So, when a UA employee flies AA because of the price, that really shows that price is the number one factor.
In the days of regulation, people picked airlines because of a variety of factors. My father avoided Eastern like the plague, because so many flights were late. He liked Delta morning flights, because its breakfast were southern, often with grits. When his salary grade permitted him to fly F, he flew Braniff whenever possible, because dinner often meant cherries jubilee for dessert.
These days, about the only time people choose based on the soft and hard product are for flights to Europe, Asia, or Latin America, if you can fly J or F.

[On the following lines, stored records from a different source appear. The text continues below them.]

(** ** Theorems *)

Lemma main_first iface w : DefaultRouteInterface = Ok iface →
  let f := flag_Parse (default_flags iface) in
  let o := NewManager (managerOptions clientgoscheme f) in
  (is_Some (mgr_error o) ∧ main w = (Done ([o], 1), w))
  ∨ (mgr_error o = None ∧ ∃ out w', main w = (out, w') ∧
     ∀ log code, out = Done (log, code) → ∃ log', log = o :: log').
Proof.
  intros Hr. cbv zeta. unfold main, attempt. rewrite Hr.
  destruct (mgr_error (NewManager _)) eqn:E; [left; split; [by eexists|done]|right]. split; [done|].
  eexists _, _. split; [apply surjective_pairing|]. intros log code.
  assert (∀ l c, @Done (list ManagerCall * Z) (NewManager (managerOptions clientgoscheme
      (flag_Parse (default_flags iface))) :: l, c) = Done (log, code) →
    ∃ log', log = NewManager (managerOptions clientgoscheme (flag_Parse (default_flags iface))) :: log')
    as Hl by (intros l c [= <- _]; by exists l).
  destruct (setupReconciler _ _) as [r|e]; [|apply Hl].
  destruct (negb _).
  - rewrite run_bind. destruct (RenderFile _ _ _ _ w) as [[[e|]|why] w1]; [apply Hl..|done].
  - repeat (case_match; [by apply Hl|]). by apply Hl.
Qed.

(** C30: the servers are hardened.  Whatever the flags, the manager is created at
    most once, before anything else is asked of it, with the flags' addresses;
    unless HTTP/2 is enabled both the webhook and the metrics server offer
    HTTP/1.1 only, whatever their TLS configuration was; the metrics endpoint
    authenticates and authorizes exactly when it is served securely, which is the
    default; a certificate directory is used exactly when one is given; and the
    manager knows this program's kinds. *)
Theorem main_servers_hardened (iface : string) (w w' : World) (log : list ManagerCall) (code : Z)
  (Hroute : DefaultRouteInterface = Ok iface)
  (Hmain : main w = (Done (log, code), w')) :
  let f := flag_Parse (default_flags iface) in
  ∃ o log', log = NewManager o :: log'
  ∧ (fl_enableHTTP2 f = false →
     ∀ c, NextProtos (foldl (λ c g, g c) c (wh_TLSOpts (co_WebhookServer o))) = ["http/1.1"]
        ∧ NextProtos (foldl (λ c g, g c) c (ms_TLSOpts (co_Metrics o))) = ["http/1.1"])
  ∧ (ms_FilterProvider (co_Metrics o) = Some WithAuthenticationAndAuthorization
       ↔ ms_SecureServing (co_Metrics o) = true)
  ∧ ms_SecureServing (co_Metrics o) = fl_secureMetrics f
  ∧ ms_BindAddress (co_Metrics o) = fl_metricsAddr f
  ∧ ms_CertDir (co_Metrics o) = fl_metricsCertPath f
  ∧ wh_CertDir (co_WebhookServer o) = fl_webhookCertPath f
  ∧ co_LeaderElection o = fl_enableLeaderElection f
  ∧ (GroupVersion, "LoadBalancerConfig") ∈ co_Scheme o.
Proof.
  cbv zeta. set (f := flag_Parse (default_flags iface)).
  assert (∃ log', log = NewManager (managerOptions clientgoscheme f) :: log') as [log' ->].
  { destruct (main_first iface w Hroute) as [[_ E]|[_ (out & w1 & E & Hl)]]; rewrite Hmain in E.
    - injection E as -> _ _. by eexists.
    - injection E as <- _. by eapply Hl. }
  exists (managerOptions clientgoscheme f), log'. split; [done|].
  assert (∀ s : string, (if (0 <? String.length s)%nat then s else "") = s) as Hs by (by intros []).
  split_and!; simpl.
  - unfold webhookServerOptions, tlsOpts. intros -> c. by destruct (0 <? _)%nat.
  - by destruct (fl_secureMetrics f).
  - done.
  - done.
  - apply Hs.
  - etrans; [|apply Hs]. unfold webhookServerOptions. by destruct (0 <? _)%nat.
  - done.
  - unfold scheme. apply AddToScheme_kinds. by right; left.
Qed.

(** The calls of a start that does not render from a file. *)
Definition start_calls (f : Flags) (r : LoadBalancerConfigReconciler) : list ManagerCall :=
  [NewManager (managerOptions clientgoscheme f); CompleteController (SetupWithManager r);
   AddHealthzCheck "healthz"; AddReadyzCheck "readyz"; StartManager].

And they plan to deploy the plane to Latin America. For all the people who say this is because people are choosing the lowest prices, does that also apply to business class passengers to Latam/Caribbean destinations like UIO, LIM, POS and BOG? The business class pitch has also been reduced on this plane and as stated before, there is no dedicated business cabin; just a curtain basically between main cabin and business. Are the business class passengers also looking to pay Spirit fares and only deciding based on price? Main Cabin Extra also has reduced pitch. Are the elites and non-elites who pay extra who reserve the MCE seats also bargain basement discount hunters?
You need to factor into the discussion the issue of corporate contracts. A person may upgrade to MCE, but his company may be paying for him to fly Y on AA, and he can't fly WN, B6, UA, DL, and AS. By the same token, how many people upgrade to F?
Back in the 1970s, my father worked for Swift & Co. Anyone who was a director or higher could book F. If a director was traveling with employees who were lower than a director, they could also book F. But even in the early 1980s, the rule changed, and directors or vice presidents traveling with managers had to fly Y. You saw a lot of directors deciding they needed to travel early or later, so that they didn't have to fly Y with direct reports.
Fast forward to today. I know vice presidents of large companies who can only book domestic Y. Companies aren't as generous with premium travel as they were. My wife used to work for a company that used to allow travel in F for domestic flights over 4 hours. That was back in the early 1990s. By the time she left in 2005, there was no F travel in the system, and someone in Chicago flying to London would have had to book Y, because there was a minimum of 10 hours scheduled flight time, in order to book J.
For my wife to fly with her current employer, it takes her boss and his boss to sign off on travel. Needless to say, she isn't the road warrior that she was with past employers, because travel is frankly frowned upon for anyone who isn't in a senior position with the company.
If seats in F tend to be filled with upgraded passengers, then airlines may very well decide that the F cabin on a narrowbody doesn't have to be that nice.
The funny thing is that my father-in-law used to fly Delta a lot in the 1990s, when he consulted part time while teaching college full time. He flew enough that he was second tier on SkyMiles. But, even between 1994 and 2005, when he stopped traveling for business, he had a lot of complaints about how DL domestic F had gone downhill, in terms of the soft product. So, should we really be surprised that AA is scrimping on the MCE section of Y and the F cabin?
Whereas in the 1990s, a lot of people flew for business at the drop of a hat, today the old WWII line, "Is this trip really necessary?" seems to be used a lot.